Characterization of LRBA- and NBEA- positive compartments. (A) HeLa cells stably transfected with 3xFlag-EGFP-NBEA were fixed and stained with an anti-clathrin antibody. Scale bar 10 µm (left merged) or 1 µm (right merged). (B) HeLa cells stably transfected with 3xFlag-EGFP-NBEA and AP1M1-mScarlet were imaged live with 1 s intervals. NBEA- and AP1M1-positive tubules undergo rapid fission at or close to AP1M1-positive speckles (arrow). Scale bars 1 µm. (C) Live cell imaging of HeLa cells stably transfected with 3xFlag-EGFP-LRBA and AP1M1-mScarlet. LRBA and AP1M1 into distinct subdomains along the length of the growing tubule (arrows). Scale bars 1 µm. (D) HeLa cells stably transfected with 3xFlag-EGFP-NBEA and mScarlet-RAB6A were imaged live with 1 min intervals starting 30 s after supplementation of growth media with 10 µg/ml of AlexaFluor647-Transferrin. NBEA-decorated tubules, positive for RAB6A (arrow) do not accumulate transferrin (arrowhead).
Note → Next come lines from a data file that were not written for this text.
(* ===== verification/WaitFacts.v ===== *)
(** * Timed waits and hand-overs in full

    [wait_on_spec]: what a call that waits does to the running thread, its list
    and its timer; [wake_first_spec]: what waking the first waiter does. *)
From S2P Require Import Prelude Queue Object Sched SchedFacts TimerCore TimerFacts Kernel KernelFacts Sem Timer KInv IpcInv.

(** The place a waiter takes. *)
Definition enqueued (fl : Z) (s : sstate) (t : tid) (xs : list tid) : list tid :=
  if fl =? RT_IPC_FLAG_FIFO then xs ++ [t] else if fl =? RT_IPC_FLAG_PRIO then prio_insert s t xs else xs.

Lemma prio_insert_ext s s' t xs :
  (forall x, rt_sched_thread_get_curr_prio s' x = rt_sched_thread_get_curr_prio s x) ->
  prio_insert s' t xs = prio_insert s t xs.
Proof. intros H. induction xs as [|x xs IH]; simpl; [done|]. by rewrite !H, IH. Qed.
Lemma enqueued_ext fl s s' t xs :
  (forall x, rt_sched_thread_get_curr_prio s' x = rt_sched_thread_get_curr_prio s x) ->
  enqueued fl s' t xs = enqueued fl s t xs.
Proof. intros H. unfold enqueued. by rewrite (prio_insert_ext s s'). Qed.

Lemma susp_list_enqueue l t fl k l' :
  susp_list (rt_susp_list_enqueue l t fl k) l' =
    if decide (l = l') then enqueued fl (ks k) t (susp_list k l) else susp_list k l'.
Proof.
  unfold rt_susp_list_enqueue, enqueued, susp_list, tlist.
  destruct (fl =? RT_IPC_FLAG_FIFO); [|destruct (fl =? RT_IPC_FLAG_PRIO)]; cbn [ks with_ks tlists with_tlists];
    unfold qpush_back; rewrite ?qget_set; case_decide; by subst.
Qed.

Lemma suspend_state_list t l fl sf k th l' :
  swf (ks k) -> threads (ks k) !! t = Some th -> stat_of th = RT_THREAD_RUNNING ->
  susp_list (suspend_state t (Some l) fl sf k) l' =
    if decide (l = l') then enqueued fl (ks k) t (susp_list k l) else susp_list k l'.
Proof.
  intros Hs Hth Hst. unfold suspend_state. rewrite susp_list_enqueue.
  pose proof (running_fresh _ _ _ _ (swf_core _ Hs) Hth Hst) as Hf.
  assert (E : forall l', susp_list (_thread_set_suspend_state t sf (on_ks (rt_sched_remove_thread t) k)) l' = susp_list k l').
  { intros l0. unfold susp_list, tlist. cbn. rewrite tlists_remove. by rewrite qunlink_fresh. }
  rewrite !E. case_decide; [|done]. apply enqueued_ext. intros x.
  unfold rt_sched_thread_get_curr_prio, get_thread. cbn. rewrite lookup_alter.
  case_decide; [subst x|by rewrite threads_remove]. rewrite threads_remove, Hth. done.
Qed.

Lemma wait_on_spec t l fl timeout sf k th :
  kinv k -> threads (ks k) !! t = Some th -> stat_of th = RT_THREAD_RUNNING -> may_wait l k ->
  exists k' th', wait_on t l fl timeout sf k = (k', RT_EOK) /\ kinv k' /\ objs k' = objs k /\ self k' = self k /\
    (forall l', susp_list k' l' = if decide (l = l') then enqueued fl (ks k) t (susp_list k l) else susp_list k l') /\
    (forall t', threads (ks k') !! t' = if decide (t = t') then Some th' else threads (ks k) !! t') /\
    stat_of th' = suspend_stat sf /\ suspended th' /\ error th' = error th /\
    current_priority th' = current_priority th /\
    sched_flag_ttmr_set th' = (0 <? timeout) /\ rt_tick (kt k') = rt_tick (kt k) /\
    if 0 <? timeout then
      exists tm, timers (kt k') !! TmThread t = Some tm /\ is_active tm = true /\
        timeout_tick tm = u32 (rt_tick (kt k) + u32 timeout)
    else kt k' = kt k.
Proof.
  intros Hk Hth Hst Hl0. pose proof (ki_wf _ Hk) as Hw. pose proof (may_wait_wait_list _ _ Hl0) as Hl.
  assert (Hkw : kwf (wait_on t l fl timeout sf k).1) by (by eapply kwf_wait_on).
  assert (Hob : objs (wait_on t l fl timeout sf k).1 = objs k) by (by eapply objs_wait_on).
  assert (Hk' : kinv (wait_on t l fl timeout sf k).1) by (by eapply kinv_wait_on).
  unfold wait_on in *. rewrite (suspend_to_list_kwf_eq _ _ _ _ _ th) in * by (done || tauto).
  set (k1 := with_ks _ k) in *. cbn [negb Z.eqb RT_EOK fst] in *.
  change (negb (RT_EOK =? RT_EOK)) with false in *. cbn [fst] in *.
  assert (Hth1 : forall t', threads (ks k1) !! t' = if decide (t = t') then
     Some (with_ttmr_set false (restat (suspend_stat sf) th)) else threads (ks k) !! t').
  { intros t'. unfold k1. cbn [ks with_ks]. rewrite lookup_upd, (suspend_state_thread _ _ _ _ _ th) by done.
    by case_decide. }
  assert (Hl1 : forall l', susp_list k1 l' = if decide (l = l') then enqueued fl (ks k) t (susp_list k l) else susp_list k l').
  { intros l'. rewrite <- (suspend_state_list t l fl sf k th l') by (done || apply Hw). done. }
  assert (Hs1 : self k1 = self k) by (apply suspend_state_current).
  destruct (suspend_stat_spec sf th) as [Hsu Hss].
  destruct (0 <? timeout) eqn:Ht.
  - destruct (kw_shape _ Hw t) as (tm & Htm & Hsh); [by eexists|].
    destruct (thread_timer_arm_spec t timeout k1 tm) as (s' & tm' & E & _ & Htk & Htm' & _ & Hact & Hexp & _); [apply Hw|done|done|].
    rewrite E in *. cbn [fst] in *.
    exists (with_kt s' (upd_thr t (with_ttmr_set true) k1)), (with_ttmr_set true (restat (suspend_stat sf) th)).
    split; [done|]. split; [done|]. split; [done|]. split; [done|]. split; [done|]. split.
    { intros t'. cbn [ks with_kt upd_thr on_ks with_ks]. rewrite lookup_upd, Hth1. by case_decide. }
    split; [done|]. split; [done|]. split; [done|]. split; [done|]. split; [done|]. split; [done|].
    by exists tm'.
  - exists k1, (with_ttmr_set false (restat (suspend_stat sf) th)). by split_and!.
Qed.

(** Waking the first waiter of a list. *)
Lemma wake_first_spec l e t rest k :
  kinv k -> wait_list l -> susp_list k l = (t :: rest) -> 0 <= e ->
  exists k' th', rt_susp_list_dequeue l e k = (k', Some t) /\ kinv k' /\ objs k' = objs k /\ self k' = self k /\
    (forall l', wait_list l' -> susp_list k' l' = if decide (l' = l) then rest else susp_list k l') /\
    (forall t', threads (ks k') !! t' = if decide (t = t') then Some th' else threads (ks k) !! t') /\
    stat_of th' = (if decide (self k = Some t) then RT_THREAD_RUNNING else RT_THREAD_READY) /\ error th' = e /\
    timer_has (kt k') (TmThread t) RT_TIMER_FLAG_ACTIVATED = false.
Proof.
  intros Hk Hl Hr He. pose proof (ki_wf _ Hk) as Hw.
  destruct (waiter_suspended k l t) as (th & Hth & Hsu); [done|done|rewrite Hr; left|].
  pose proof (kinv_dequeue l e k Hk) as Hk'. pose proof (objs_dequeue l e k) as Hob.
  rewrite (dequeue_eq k l t rest) in * by done. cbn [fst] in *.
  eexists _, _. split; [done|]. split; [done|]. split; [done|]. split; [apply dequeued_current|].
  split; [intros l' Hl'; by apply dequeued_list|]. split; [intros t'; by apply dequeued_thread|].
  rewrite (proj2 (Z.leb_le 0 e)) by done. split; [|split; [done|]].
  - change (stat_of (with_error e ?x)) with (stat_of x). rewrite stat_of_restat by (by case_decide). done.
  - apply not_true_is_false. pose proof (kw_link _ (ki_wf _ Hk') t) as E. unfold tactive in E. rewrite E.
    unfold view. rewrite (dequeued_thread _ _ th), decide_True, (proj2 (Z.leb_le 0 e)) by done.
    unfold tview. by intros [=].
Qed.

(** ** What the calls promise

    [waiting]: from [k] to [k'] the running thread [t] started to wait on [l],
    its [error] set to [e]; [woken]: the first waiter [t] of [l] was made ready
    with [RT_EOK]. *)
Definition waiting (l : lid) (fl : Z) (t : tid) (timeout e : Z) (k k' : kstate) : Prop :=
  kinv k' /\ objs k' = objs k /\ self k' = self k /\
  (forall l', susp_list k' l' = if decide (l = l') then enqueued fl (ks k) t (susp_list k l) else susp_list k l') /\
  (forall t', t' <> t -> threads (ks k') !! t' = threads (ks k) !! t') /\
  (exists th', threads (ks k') !! t = Some th' /\ suspended th' /\ error th' = e) /\
  if 0 <? timeout then
    exists tm, timers (kt k') !! TmThread t = Some tm /\ is_active tm = true /\
      timeout_tick tm = u32 (rt_tick (kt k) + u32 timeout)
  else kt k' = kt k.

Definition woken (l : lid) (t : tid) (rest : list tid) (k k' : kstate) : Prop :=
  kinv k' /\ objs k' = objs k /\ self k' = self k /\
  (forall l', wait_list l' -> susp_list k' l' = if decide (l' = l) then rest else susp_list k l') /\
  (forall t', t' <> t -> threads (ks k') !! t' = threads (ks k) !! t') /\
  (exists th', threads (ks k') !! t = Some th' /\ error th' = RT_EOK /\
     stat_of th' = if decide (self k = Some t) then RT_THREAD_RUNNING else RT_THREAD_READY) /\
  timer_has (kt k') (TmThread t) RT_TIMER_FLAG_ACTIVATED = false.

(** [f] changes neither the list, the state nor the priority of the thread. *)
Lemma wait_on_waiting t l fl timeout sf f k th :
  kinv k -> kinv (upd_thr t f k) -> threads (ks k) !! t = Some th -> stat_of th = RT_THREAD_RUNNING ->
  stat_of (f th) = stat_of th -> current_priority (f th) = current_priority th -> may_wait l k ->
  exists k', wait_on t l fl timeout sf (upd_thr t f k) = (k', RT_EOK) /\ waiting l fl t timeout (error (f th)) k k'.
Proof.
  intros Hk Hk1 Hth Hst Hfst Hfp Hmay. set (k1 := upd_thr t f k).
  assert (Hth1 : threads (ks k1) !! t = Some (f th)) by (by apply lookup_upd_eq).
  destruct (wait_on_spec t l fl timeout sf k1 (f th) Hk1 Hth1) as
    (k' & th' & -> & Hk' & Ho & Hs' & Hl & Ht & _ & Hsu & He & _ & _ & _ & Hto); [congruence|exact Hmay|].
  exists k'. split; [done|]. split; [done|]. split; [done|]. split; [done|]. split; [|split; [|split]].
  - intros l'. rewrite Hl. case_decide; [|done]. apply enqueued_ext. intros x.
    unfold rt_sched_thread_get_curr_prio, get_thread, k1, upd_thr, on_ks. cbn [ks with_ks]. rewrite lookup_upd.
    case_decide; [subst x|done]. rewrite Hth. done.
  - intros t' Hne. rewrite Ht, decide_False by done. unfold k1, upd_thr, on_ks. cbn [ks with_ks].
    by rewrite lookup_upd_ne.
  - exists th'. rewrite Ht, decide_True by done. done.
  - exact Hto.
Qed.

Lemma wake_first_woken l t rest k :
  kinv k -> wait_list l -> susp_list k l = (t :: rest) ->
  exists k', rt_susp_list_dequeue l RT_EOK k = (k', Some t) /\ woken l t rest k k'.
Proof.
  intros Hk Hl Hr.
  destruct (wake_first_spec l RT_EOK t rest k Hk Hl Hr ltac:(done)) as
    (k' & th' & -> & Hk' & Ho & Hs & Hls & Ht & Hst & He & Hta).
  exists k'. split; [done|]. split; [done|]. split; [done|]. split; [done|]. split; [done|]. split; [|split; [|done]].
  - intros t' Hne. by rewrite Ht, decide_False.
  - exists th'. by rewrite Ht, decide_True.
Qed.

(** The end of a send or a receive: the first waiter, if there is one, is woken. *)
Lemma wake_or_done l k rc out :
  kinv k -> wait_list l ->
  match susp_list k l with
  | [] => match susp_list k l with
          | _ :: _ => let '(k, _) := rt_susp_list_dequeue l RT_EOK k in Resched k (PcRet rc out)
          | [] => Done k rc out end = Done k rc out
  | t :: rest => exists k', match susp_list k l with
          | _ :: _ => let '(k, _) := rt_susp_list_dequeue l RT_EOK k in Resched k (PcRet rc out)
          | [] => Done k rc out end = Resched k' (PcRet rc out) /\ woken l t rest k k'
  end.
Proof.
  intros Hk Hl. destruct (susp_list k l) as [|t rest] eqn:E; [done|].
  destruct (wake_first_woken l t rest k Hk Hl E) as (k' & -> & Hw). by exists k'.
Qed.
Scale bars 10 µm (main figures) or 1 µm (zoomed in inserts). (E) HeLa cells stably transfected with 3xFlag-EGFP-LRBA were fixed and stained with anti-Giantin (upper panel) or anti-GF130 (lower panel) antibodies. Endogenous markers of media-Golgi (giantin) and cis-Golgi (GM130) localize in close proximity to perinuclear 3xFlag-EGFP-LRBA positive structures but do not colocalize with LRBA-positive tubules. Scale bars 10 µm (left merged) or 1 µm (right merged).